INPUT: Begin
(* ===== verification/Sequence.v ===== *)
(** * Requests and sequences

    The request, stop-criteria and sequence types of
    [crates/r9v-sched/src/types.rs], with the sampling parameters of
    [crates/r9v-ir/src/op.rs] they carry.  A string is its UTF-8 bytes. *)

From S2P Require Import Prelude Bytes Errors SchedError Detok.

#[global] Open Scope Z_scope.

(** ** Stop criteria *)

Record StopCriteria : Type := {
  sc_eos_token_ids : gset Z;
  sc_stop_strings : list (list Z);
  sc_max_stop_len : Z
}.

Definition stop_default : StopCriteria :=
  {| sc_eos_token_ids := ∅; sc_stop_strings := []; sc_max_stop_len := 256 |}.

(** [iter().map(|s| s.len()).max().unwrap_or(0)]. *)
Definition max_len (strings : list (list Z)) : Z :=
  foldr (λ s m, Z.max (Z.of_nat (length s)) m) 0 strings.

Definition stop_new (eos_token_ids : list Z) (stop_strings : list (list Z)) : StopCriteria :=
  {| sc_eos_token_ids := list_to_set eos_token_ids; sc_stop_strings := stop_strings;
     sc_max_stop_len := max_len stop_strings |}.

Definition is_eos (sc : StopCriteria) (token_id : Z) : bool :=
  bool_decide (token_id ∈ sc_eos_token_ids sc).

(** [text.find(pat)]: the first byte offset at which [pat] occurs. *)
Fixpoint is_prefix (pat text : list Z) : bool :=
  match pat, text with
  | [], _ => true
  | p :: pat, t :: text => (p =? t) && is_prefix pat text
  | _ :: _, [] => false
  end.

Fixpoint str_find (pat text : list Z) : option nat :=
  if is_prefix pat text then Some 0%nat
  else match text with
       | [] => None
       | _ :: text => S <$> str_find pat text
       end.

Definition earlier (earliest : option (nat * list Z)) (idx : nat) (stop_str : list Z)
    : option (nat * list Z) :=
  match earliest with
  | Some (earliest_idx, _) => if (idx <? earliest_idx)%nat then Some (idx, stop_str) else earliest
  | None => Some (idx, stop_str)
  end.

Definition check_stop_string (sc : StopCriteria) (text : list Z) : option (nat * list Z) :=
  foldl (λ earliest stop_str,
      if bool_decide (stop_str = []) then earliest
      else match str_find stop_str text with
           | Some idx => earlier earliest idx stop_str
           | None => earliest
           end)
    None (sc_stop_strings sc).

(** ** Sampling parameters *)

Record SamplingParams : Type := {
  sp_temperature : f32;
  sp_top_k : Z;
  sp_top_p : f32;
  sp_min_p : f32;
  sp_repetition_penalty : f32;
  sp_presence_penalty : f32;
  sp_frequency_penalty : f32;
  sp_logit_bias : list (Z * f32)
}.

Definition f32_one : f32 := f32_of_Z 1.

Definition attribute_problem (bad : bool) (attribute requirement : string) (value : f32) : list IrError :=
  if bad then [OpAttributeInvalid "sampling_params" attribute (msg (requirement ++ ", got {}") [Float value])]
  else [].

Definition sampling_problems (p : SamplingParams) : list IrError :=
  attribute_problem (negb (is_finite (sp_temperature p)) || f32_lt (sp_temperature p) f32_zero)
    "temperature" "must be finite and >= 0.0" (sp_temperature p) ++
  attribute_problem (negb (is_finite (sp_top_p p)) || f32_le (sp_top_p p) f32_zero
                     || f32_lt f32_one (sp_top_p p))
    "top_p" "must be finite and in (0.0, 1.0]" (sp_top_p p) ++
  attribute_problem (negb (is_finite (sp_min_p p)) || f32_lt (sp_min_p p) f32_zero
                     || f32_lt f32_one (sp_min_p p))
    "min_p" "must be finite and in [0.0, 1.0]" (sp_min_p p) ++
  attribute_problem (negb (is_finite (sp_repetition_penalty p))
                     || f32_le (sp_repetition_penalty p) f32_zero)
    "repetition_penalty" "must be finite and > 0.0" (sp_repetition_penalty p) ++
  attribute_problem (negb (is_finite (sp_presence_penalty p)))
    "presence_penalty" "must be finite" (sp_presence_penalty p) ++
  attribute_problem (negb (is_finite (sp_frequency_penalty p)))
    "frequency_penalty" "must be finite" (sp_frequency_penalty p) ++
  concat (map (λ '(token, bias),
      if negb (is_finite bias)
      then [OpAttributeInvalid "sampling_params" "logit_bias"
              (msg "token {} has non-finite bias {}" [Num token; Float bias])] else [])
    (sp_logit_bias p)).

Definition sampling_validate (p : SamplingParams) : outcome IrError unit :=
  from_problems (sampling_problems p).

(** ** Requests *)

Record Request : Type := {
  q_id : Z;
  q_tokens : list Z;
  q_sampling : SamplingParams;
  q_max_tokens : Z;
  q_stop : StopCriteria;
  q_stream : bool;
  q_seed : Z
}.

(** The problems of the sampling parameters, unwrapped. *)
Definition request_sampling_problems (p : SamplingParams) : list RequestProblem :=
  match sampling_validate p with
  | Err (Multiple errs) => map InvalidSampling errs
  | Err err => [InvalidSampling err]
  | _ => []
  end.

Definition new_with_seed (id : Z) (tokens : list Z) (sampling : SamplingParams) (max_tokens : Z)
    (stop : StopCriteria) (stream : bool) (seed : Z) : SchedResult Request :=
  let problems :=
    (if bool_decide (tokens = []) then [EmptyPrompt] else []) ++
    (if max_tokens =? 0 then [ZeroMaxTokens] else []) ++
    request_sampling_problems sampling in
  if negb (bool_decide (problems = [])) then Err (InvalidRequest problems)
  else Ok {| q_id := id; q_tokens := tokens; q_sampling := sampling; q_max_tokens := max_tokens;
             q_stop := stop; q_stream := stream; q_seed := seed |}.

Definition request_new (id : Z) (tokens : list Z) (sampling : SamplingParams) (max_tokens : Z)
    (stop : StopCriteria) (stream : bool) : SchedResult Request :=
  new_with_seed id tokens sampling max_tokens stop stream id.

Definition with_seed (r : Request) (seed : Z) : Request :=
  {| q_id := q_id r; q_tokens := q_tokens r; q_sampling := q_sampling r;
     q_max_tokens := q_max_tokens r; q_stop := q_stop r; q_stream := q_stream r; q_seed := seed |}.

(** ** Sequences *)

Inductive FinishReason : Type :=
| Eos (token : Z) | MaxTokens | StopString (s : list Z) | Cancelled.

Inductive SequencePhase : Type :=
| Queued | Prefilling (done : Z) | Decoding | Finished (reason : FinishReason).

Record Sequence : Type := {
  s_req : Request;
  s_seq_id : Z;
  s_phase : SequencePhase;
  s_ctx_len : Z;
  s_generated : list Z;
  s_accept_ema : f32;
  s_arrival_order : Z;
  s_wait_steps : Z;
  s_accumulated_wait_ms : f32;
  s_detokenized_tail : list Z;
  s_tail_start_byte : Z;
  s_token_byte_spans : list (Z * Z * Z);
  s_pending_utf8_start : option (Z * Z)
}.

(** The capacities the constructor reserves are not observable. *)
Definition sequence_new (req : Request) (seq_id arrival_order : Z) : Sequence :=
  {| s_req := req; s_seq_id := seq_id; s_phase := Queued; s_ctx_len := 0; s_generated := [];
     s_accept_ema := f32_one; s_arrival_order := arrival_order; s_wait_steps := 0;
     s_accumulated_wait_ms := f32_zero; s_detokenized_tail := []; s_tail_start_byte := 0;
     s_token_byte_spans := []; s_pending_utf8_start := None |}.

Definition is_finished (s : Sequence) : bool :=
  match s_phase s with Finished _ => true | _ => false end.

Definition prompt_len (s : Sequence) : Z := as_u32 (Z.of_nat (length (q_tokens (s_req s)))).

Definition remaining_prompt (s : Sequence) : Z :=
  match s_phase s with
  | Queued => prompt_len s
  | Prefilling done => saturating_sub (prompt_len s) done
  | _ => 0
  end.

(** The fields a generated token moves. *)
Record Tracking : Type := {
  k_generated : list Z;
  k_tail : list Z;
  k_tail_start : Z;
  k_spans : list (Z * Z * Z);
  k_pending : option (Z * Z)
}.

Definition tracking (s : Sequence) : Tracking :=
  {| k_generated := s_generated s; k_tail := s_detokenized_tail s; k_tail_start := s_tail_start_byte s;
     k_spans := s_token_byte_spans s; k_pending := s_pending_utf8_start s |}.

Definition set_tracking (k : Tracking) (s : Sequence) : Sequence :=
  {| s_req := s_req s; s_seq_id := s_seq_id s; s_phase := s_phase s; s_ctx_len := s_ctx_len s;
     s_generated := k_generated k; s_accept_ema := s_accept_ema s;
     s_arrival_order := s_arrival_order s; s_wait_steps := s_wait_steps s;
     s_accumulated_wait_ms := s_accumulated_wait_ms s; s_detokenized_tail := k_tail k;
     s_tail_start_byte := k_tail_start k; s_token_byte_spans := k_spans k;
     s_pending_utf8_start := k_pending k |}.

Definition set_tail (tail : list Z) (s : Sequence) : Sequence :=
  let k := tracking s in
  set_tracking {| k_generated := k_generated k; k_tail := tail; k_tail_start := k_tail_start k;
                  k_spans := k_spans k; k_pending := k_pending k |} s.
Definition set_generated (generated : list Z) (s : Sequence) : Sequence :=
  let k := tracking s in
  set_tracking {| k_generated := generated; k_tail := k_tail k; k_tail_start := k_tail_start k;
                  k_spans := k_spans k; k_pending := k_pending k |} s.
Definition set_spans (spans : list (Z * Z * Z)) (pending : option (Z * Z)) (s : Sequence) : Sequence :=
  let k := tracking s in
  set_tracking {| k_generated := k_generated k; k_tail := k_tail k; k_tail_start := k_tail_start k;
                  k_spans := spans; k_pending := pending |} s.
Definition set_tail_start (start : Z) (s : Sequence) : Sequence :=
  let k := tracking s in
  set_tracking {| k_generated := k_generated k; k_tail := k_tail k; k_tail_start := start;
                  k_spans := k_spans k; k_pending := k_pending k |} s.

Definition reset_tail_state (s : Sequence) : Sequence :=
  set_tracking {| k_generated := s_generated s; k_tail := []; k_tail_start := 0; k_spans := [];
                  k_pending := None |} s.

(** ** Appending a generated token *)

Section append.
Context {D : Type} `{Detokenizer D}.

Definition seqm (A : Type) : Type := stm (Sequence * D) SchedError A.

(** The detokenizer appends to the tail; what it wrote stays on every path. *)
Definition run_detok (token : Z) : seqm Z :=
  λ '(s, d),
    let '(r, (d', out)) := append_token (s_seq_id s) token (d, s_detokenized_tail s) in
    (r, (set_tail out s, d')).

Definition modify_seq (f : Sequence → Sequence) : seqm unit := smodify (λ '(s, d), (f s, d)).
Definition get_seq : seqm Sequence := sread (λ '(s, _), Ok s).
Definition get_buffered : seqm Z := sread (λ '(s, d), Ok (buffered_len d (s_seq_id s))).

(** The span of the new text: deferred while a code point is unfinished, from
    the first contributing token once it is complete. *)
Definition record_span (token_idx token_start_byte token_end_byte appended_bytes : Z) (s : Sequence)
    : Sequence :=
  if appended_bytes =? 0 then
    match s_pending_utf8_start s with
    | None => set_spans (s_token_byte_spans s) (Some (token_idx, token_start_byte)) s
    | Some _ => s
    end
  else
    match s_pending_utf8_start s with
    | Some (pending_idx, pending_byte) =>
        set_spans (s_token_byte_spans s ++ [(pending_idx, pending_byte, token_end_byte)]) None s
    | None => set_spans (s_token_byte_spans s ++ [(token_idx, token_start_byte, token_end_byte)]) None s
    end.

(** The first token whose span ends past the match. *)
Fixpoint cut_index (spans : list (Z * Z * Z)) (absolute_match_byte dflt : Z) : Z :=
  match spans with
  | [] => dflt
  | (idx, _, end_) :: spans =>
      if absolute_match_byte <? end_ then idx else cut_index spans absolute_match_byte dflt
  end.

(** [char_indices().map(|(i, _)| i).find(|&i| i >= excess)]. *)
Fixpoint char_start_from (excess i : nat) (bytes : list Z) : option nat :=
  match bytes with
  | [] => None
  | b :: bytes =>
      if negb (is_cont b) && (excess <=? i)%nat then Some i else char_start_from excess (S i) bytes
  end.

(** [str::is_char_boundary]. *)
Definition is_char_boundary (bytes : list Z) (i : nat) : bool :=
  match bytes !! i with
  | Some b => negb (is_cont b)
  | None => (i =? length bytes)%nat
  end.

(** [drain(..n)] panics past the end and inside a code point. *)
Definition drain_front (n : nat) (bytes : list Z) : SchedResult (list Z) :=
  if is_char_boundary bytes n then Ok (drop n bytes) else Panic.

Definition max_keep (max_stop_len : Z) : Z :=
  Z.max (default 512 (checked_mul USIZE_MAX max_stop_len 2)) 128.

(** Step 6: the tail is cut back to about [max_stop_len] bytes. *)
Definition bound_tail : seqm unit :=
  let! s := get_seq in
  let max_stop := sc_max_stop_len (q_stop (s_req s)) in
  let tail := s_detokenized_tail s in
  if 0 <? max_stop then
    if max_keep max_stop <? Z.of_nat (length tail) then
      let excess := Z.to_nat (saturating_sub (Z.of_nat (length tail)) max_stop) in
      let trim_bytes := default excess (char_start_from excess 0 tail) in
      if (0 <? trim_bytes)%nat && (trim_bytes <=? length tail)%nat then
        let! rest := slift (drain_front trim_bytes tail) in
        let! _ := modify_seq (set_tail rest) in
        let! start := slift (ok_or (checked_add USIZE_MAX (s_tail_start_byte s) (Z.of_nat trim_bytes))
                               (overflow "tail_start_byte" "overflow" [])) in
        let! _ := modify_seq (set_tail_start start) in
        modify_seq (λ s, set_spans (filter (λ '(_, _, end_), s_tail_start_byte s < end_)
                                      (s_token_byte_spans s)) (s_pending_utf8_start s) s)
      else sret tt
    else sret tt
  else sret tt.

(** Step 5: the stop strings over the tail. *)
Definition stop_match (token_idx : Z) : seqm (option (FinishReason * bool)) :=
  let! s := get_seq in
  match check_stop_string (q_stop (s_req s)) (s_detokenized_tail s) with
  | Some (match_offset, matched_str) =>
      let! absolute_match_byte :=
        slift (ok_or (checked_add USIZE_MAX (s_tail_start_byte s) (Z.of_nat match_offset))
                 (overflow "match_byte" "match byte overflow" [])) in
      let cut_token_idx := cut_index (s_token_byte_spans s) absolute_match_byte token_idx in
      let! _ := modify_seq (λ s, set_generated (take (Z.to_nat cut_token_idx) (s_generated s)) s) in
      sret (Some (StopString matched_str, cut_token_idx <=? token_idx))
  | None => sret None
  end.

(** Steps 1 to 4: detokenize, record, and the finishes that precede the stop
    strings. *)
Definition track_token (token : Z) : seqm (option (option FinishReason * bool)) :=
  let! s := get_seq in
  let fills_budget := q_max_tokens (s_req s) <=?
                      saturating_add USIZE_MAX (Z.of_nat (length (s_generated s))) 1 in
  let eos := is_eos (q_stop (s_req s)) token in
  let token_idx := Z.of_nat (length (s_generated s)) in
  let! token_start_byte :=
    slift (ok_or (checked_add USIZE_MAX (s_tail_start_byte s) (Z.of_nat (length (s_detokenized_tail s))))
             (overflow "tail_bytes" "tail byte offset overflow" [])) in
  let! appended_bytes := run_detok token in
  let! token_end_byte :=
    slift (ok_or (checked_add USIZE_MAX token_start_byte appended_bytes)
             (overflow "tail_bytes" "token end byte overflow" [])) in
  let! _ := modify_seq (λ s, set_generated (s_generated s ++ [token]) s) in
  let! _ := modify_seq (record_span token_idx token_start_byte token_end_byte appended_bytes) in
  if fills_budget then sret (Some (Some MaxTokens, false))
  else
    let! buffered := get_buffered in
    if 0 <? buffered then sret (Some (None, false))
    else if eos then sret (Some (Some (Eos token), false))
    else sret None.

Definition append_generated_token (token : Z) : seqm (option FinishReason * bool) :=
  let! s := get_seq in
  let token_idx := Z.of_nat (length (s_generated s)) in
  let! early := track_token token in
  match early with
  | Some r => sret r
  | None =>
      let! matched := if negb (bool_decide (sc_stop_strings (q_stop (s_req s)) = []))
                      then stop_match token_idx else sret None in
      match matched with
      | Some (reason, trimmed) => sret (Some reason, trimmed)
      | None =>
          let! _ := bound_tail in
          sret (None, false)
      end
  end.
End append.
INPUT: End
• **WORK TO COMPLETE**
Only the lines above starting at the line that holds "Fixpoint str_find (pat" and ending at the line that holds "stop_str) else earliest" are to be repeated, exactly and in full.

• **SOLUTION TO THE PROBLEM**
Fixpoint str_find (pat text : list Z) : option nat :=
  if is_prefix pat text then Some 0%nat
  else match text with
       | [] => None
       | _ :: text => S <$> str_find pat text
       end.

Definition earlier (earliest : option (nat * list Z)) (idx : nat) (stop_str : list Z)
    : option (nat * list Z) :=
  match earliest with
  | Some (earliest_idx, _) => if (idx <? earliest_idx)%nat then Some (idx, stop_str) else earliest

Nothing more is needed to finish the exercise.